The red light went out and Wroblewski
heard earnest footsteps come down the stairs and
straight towards him. There was the sound of leather
rushing through air followed by a crack as he was hit
in his left temple. Wroblewski stumbled backwards and
then felt a leg against the back of his knees. His legs
were pulled out from underneath him and he fell to the
floor, face first. There was a sickly crunch as he
broke his nose against the wooden floorboards.
“What’s going on?” Lavelle called
into the darkness. He gasped suddenly and felt a hot
hand envelop his neck. Sharp nails dug into his skin,
and he coughed through the stinging pain.
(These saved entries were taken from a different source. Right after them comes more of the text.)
Lemma verified_balance txs :
  Forall verified txs -> total (fun tx => exact_fee (body tx)) txs < 2 ^ 63 ->
  Forall (fun tx => sum_points (map output_commit (outputs (body tx))) + exact_fee (body tx) * value_point
    =g= sum_points (map input_commit (inputs (body tx))) + sum_points (map excess (kernels (body tx)))
        + blind_val (offset tx)) txs.
Proof.
  intros Hv Ht. assert (Hpos : Forall (fun tx => 0 <= exact_fee (body tx)) txs).
  { eapply List.Forall_impl; [|exact Hv]. intros tx [Hf _].
    apply (saturating_fold _ 0 Hf). unfold u64_max; lia. }
  apply total_nonneg_le in Hpos as Hle. rewrite List.Forall_forall in *. intros tx Hin.
  destruct (Hv tx Hin) as [Hf [[u k] Hr]].
  destruct (fee_exact (body tx) Hf) as (_ & Eo & Hp); [specialize (Hle tx Hin); cbn in Hle; lia|].
  pose proof (verify_kernel_sums_spec tx (overage (body tx)) (offset tx)) as Hs. rewrite Hr, Eo in Hs.
  specialize (Hle tx Hin). cbn in Hle. destruct Hs as [Hb _]; [lia|]. exact Hb.
Qed.

Lemma fees_ok_all txs kers : Forall (fun tx => fees_ok (body tx)) txs ->
  Permutation kers (all_of kernels txs) ->
  Forall (Z.le 0) (omap kernel_fee kers) /\
  foldr Z.add 0 (omap kernel_fee kers) = total (fun tx => exact_fee (body tx)) txs.
Proof.
  intros Hf HP. assert (HP' : Permutation (omap kernel_fee kers) (omap kernel_fee (all_of kernels txs))).
  { rewrite HP. done. }
  split.
  - rewrite HP'. clear HP HP'. unfold all_of. induction Hf as [|tx txs Hx _ IH]; [constructor|].
    cbn [map concat]. rewrite omap_app. apply List.Forall_app. split; done.
  - unfold exact_fee. rewrite <- (total_concat_omap kernel_fee (fun tx => kernels (body tx)) txs).
    fold (all_of kernels txs). clear HP. induction HP'; cbn; lia.
Qed.

Lemma aggregate_balanced txs tx :
  Forall verified txs -> total (fun tx => exact_fee (body tx)) txs < 2 ^ 63 ->
  no_collision (all_of inputs txs) (all_of outputs txs) ->
  aggregate txs = Ok tx ->
  balanced tx (overage (body tx)) (offset tx) /\ is_Some (secret_key (offset tx)) /\
  overage (body tx) = total (fun tx => exact_fee (body tx)) txs /\ 0 <= overage (body tx).
Proof.
  intros Hv Ht Hc Ha. pose proof (verified_balance txs Hv Ht) as Hb.
  assert (Hf : Forall (fun tx => fees_ok (body tx)) txs).
  { eapply List.Forall_impl; [|exact Hv]. intros ? [? _]. done. }
  destruct txs as [|tx1 [|tx2 txs]].
  - injection Ha as <-. split; [|split; [|done]].
    + change (0 + 0 * value_point =g= 0 + 0 + blind_val blind_zero). rewrite blind_zero_val. done.
    + unfold secret_key. cbn. rewrite bool_decide_true by done. eauto.
  - injection Ha as <-. unfold total in Ht. cbn in Ht. rewrite Z.add_0_r in Ht.
    apply List.Forall_inv in Hv as [Hf1 [r Hr]]. apply List.Forall_inv in Hb.
    destruct (fee_exact (body tx1) Hf1 Ht) as (_ & Eo & Hp). rewrite Eo. unfold total. cbn.
    split; [done|]. split; [eapply verify_kernel_sums_key, Hr|]. lia.
  - destruct (aggregate_parts _ _ _ _ Ha) as ((ki & ko & cut & Hcut & Pi & Po) & _ & Pk & _ & Hoff).
    set (l := tx1 :: tx2 :: txs) in *.
    destruct (fees_ok_all l (kernels (body tx)) Hf Pk) as [Hf' Et].
    fold (exact_fee (body tx)) in Et.
    destruct (fee_exact (body tx) Hf') as (_ & Eo & Hp); [rewrite Et; done|].
    rewrite Eo, Et in *.
    destruct (sum_kernel_offsets_sum (map offset l) (offset tx)) as [Hbl Hkey]; [|done|].
    { rewrite List.Forall_map. eapply List.Forall_impl; [|exact Hv]. intros t [_ [r Hr]].
      eapply verify_kernel_sums_key, Hr. }
    rewrite total_map in Hbl. split; [|split; [done|split; done]].
    pose proof (cut_balance _ _ _ _ _ Hc Hcut) as Hd. apply total_combine in Hb.
    unfold balanced. cbn [outputs_committed inputs_committed kernels_committed tx_committed body_committed].
    rewrite (Permutation_map _ Pi), (Permutation_map _ Po), (Permutation_map _ Pk), Hbl.
    unfold all_of in Hd at 1 2. unfold all_of. rewrite !sum_points_concat in *.
    replace (sum_points (map output_commit ko)) with
      (sum_points (map input_commit ki) - total (fun tx => sum_points (map input_commit (inputs (body tx)))) l
       + total (fun tx => sum_points (map output_commit (outputs (body tx)))) l) by lia.
    transitivity ((sum_points (map input_commit ki) - total (fun tx => sum_points (map input_commit (inputs (body tx)))) l)
      + (total (fun tx => sum_points (map output_commit (outputs (body tx)))) l
         + total (fun tx => exact_fee (body tx)) l * value_point)); [glia|].
    rewrite Hb. glia.
Qed.
End Balance.

(** ** Theorems *)

(** C20: [cut_through] removes exactly the matching pairs.  On success every input
    and output is either kept or paired with one of equal hash and equal token
    type, the kept ones are sorted, and no kept input spends a kept output;
    [AggregationError] means that two outputs have the same hash,
    [TokenTypeMismatch] that a matched pair differs in its token type; nothing
    else happens. *)
Theorem cut_through_removes_matching_pairs {DG : Digest} ins outs tins touts :
  match cut_through ins outs tins touts with
  | Ok (ki, ko, kti, kto) =>
      NoDup (map hash outs) /\ NoDup (map hash touts) /\
      (exists cut, is_cut (fun _ _ => Ok tt) ins outs ki ko cut) /\
      (exists cut, is_cut token_types_match tins touts kti kto cut)
  | Err AggregationError => ~ NoDup (map hash outs) \/ ~ NoDup (map hash touts)
  | Err TokenTypeMismatch =>
      exists i o, In i tins /\ In o touts /\ hash i = hash o /\ input_token_type i <> output_token_type o
  | Err _ | Panic => False
  end.
Proof.
  unfold cut_through. pose proof (cut_through_half_spec (fun _ _ => Ok tt) ins outs) as H1.
  pose proof (cut_through_half_no_panic (fun _ _ => Ok tt) ins outs ltac:(done)) as P1.
  destruct (cut_through_half _ ins outs) as [[ki ko]|e|]; cbn [res_bind]; [| |done].
  2: { destruct H1 as [[H1 ->]|(_ & x & y & _ & _ & _ & [=])]. left. done. }
  assert (Hnp : forall i o, token_types_match i o <> Panic).
  { intros i o. unfold token_types_match. destruct (negb _); done. }
  pose proof (cut_through_half_spec token_types_match tins touts) as H2.
  pose proof (cut_through_half_no_panic token_types_match tins touts Hnp) as P2.
  destruct (cut_through_half token_types_match tins touts) as [[kti kto]|e|]; cbn [res_bind]; [tauto| |done].
  destruct H2 as [[H2 ->]|(_ & x & y & Hx & Hy & Hh & Hc)]; [right; done|].
  unfold token_types_match in Hc. destruct (bool_decide_reflect (input_token_type x = output_token_type y)); [done|].
  injection Hc as <-. exists x, y. done.
Qed.

(** C19: aggregation keeps transactions balanced.  When every given transaction
    passes [verify_kernel_sums], the fees add up below [2^63], and the hash
    function has no collision among their inputs and outputs, the aggregate
    satisfies the balance equation for its own overage and offset: the sum of
    all fees is its overage, and verifying it can only succeed or be refused by
    the curve library (a sum at infinity), never with [KernelSumMismatch]. *)
Theorem aggregate_keeps_balance `{SL : SecpLaws} {DG : Digest} txs tx :
  Forall verified txs -> total (fun tx => exact_fee (body tx)) txs < 2 ^ 63 ->
  no_collision (all_of inputs txs) (all_of outputs txs) ->
  aggregate txs = Ok tx ->
  balanced tx (overage (body tx)) (offset tx) /\
  overage (body tx) = total (fun tx => exact_fee (body tx)) txs /\
  ((exists r, verify_kernel_sums tx (overage (body tx)) (offset tx) = Ok r) \/
   verify_kernel_sums tx (overage (body tx)) (offset tx) = Err CSecp).
Proof.
  intros Hv Ht Hc Ha. destruct (aggregate_balanced txs tx Hv Ht Hc Ha) as (Hb & [k Hk] & Eo & Hp).
  split; [done|split; [done|]].
  pose proof (verify_kernel_sums_spec tx (overage (body tx)) (offset tx) ltac:(lia)) as Hs.
  destruct (verify_kernel_sums _ _ _) as [r|[]|]; [left; eauto|congruence|right; done|done|lia|done|done].
Qed.

(** Two chained transactions: the second spends the output of the first. *)
#[local] Existing Instance demo_digest.
#[local] Existing Instance demo_sizes.
#[local] Existing Instance demo_secp.
#[local] Existing Instance demo_laws.

Definition chain_tx1 : Transaction := mkTx small_offset small_body.
Definition chain_tx2 : Transaction :=
  mkTx (mkBlinding (replicate 31 0 ++ [4]))
    (mkBody [mkInput OPlain (small_commit 30)] []
       [mkOutput OPlain (small_commit 20) (mkRangeProof [] 0)] []
       [mkTxKernel (KPlain 1) (small_commit 90) (mkSignature [])] []).

(** Their aggregate: the shared output is cut, the fees and offsets add up. *)
Definition chain_tx12 : Transaction :=
  mkTx (mkBlinding (replicate 31 0 ++ [9]))
    (mkBody [mkInput OPlain (small_commit 40)] []
       [mkOutput OPlain (small_commit 20) (mkRangeProof [] 0)] []
       [mkTxKernel (KPlain 1) (small_commit 90) (mkSignature []);
        mkTxKernel (KPlain 2) (small_commit 92) (mkSignature [])] []).

Lemma aggregate_keeps_balance_witness :
  aggregate [chain_tx1; chain_tx2] = Ok chain_tx12 /\
  balanced chain_tx12 (overage (body chain_tx12)) (offset chain_tx12).
Proof.
  split; [vm_compute; reflexivity|].
  pose proof (aggregate_keeps_balance [chain_tx1; chain_tx2] chain_tx12) as H.
  destruct H as [H _]; [| | | |exact H].
  - repeat constructor; cbn; try lia; eexists; vm_compute; reflexivity.
  - vm_compute. reflexivity.
  - intros i o _ _ Heq. exact Heq.
  - vm_compute. reflexivity.
Defined.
“How could you do this to David?”
Jennifer asked with clenched teeth as she squeezed
harder. She turned round abruptly, seeing Wroblewski
get up with her infrared vision.
There was a blow to Wroblewski’s
stomach followed by one to his sternum. He doubled
over, spitting out blood and gulping for air. He heard
Jennifer shuffle as she spun around and dealt a
roundhouse punch to the side of his head, in the same
place as before. He saw white spirals in the darkness
and felt shards of his skull cut into his brain. She
punched him again, further embedding the bone.
He collapsed limply to the ground and
held his head, widening his eyes and breathing loudly.
Jennifer rested the heel of her boot on his neck, just
below his throat.
Lavelle wrestled the front door open.
Jennifer turned to watch him scamper like a wounded fox
into the night, but she stayed with Wroblewski,
twisting her heel down. He grabbed her foot, using the
last of his strength to push it away. But it was no
use.
“You murdered David’s father to get the money to fund your project,” she said, pushing down on Wroblewski’s throat and killing him.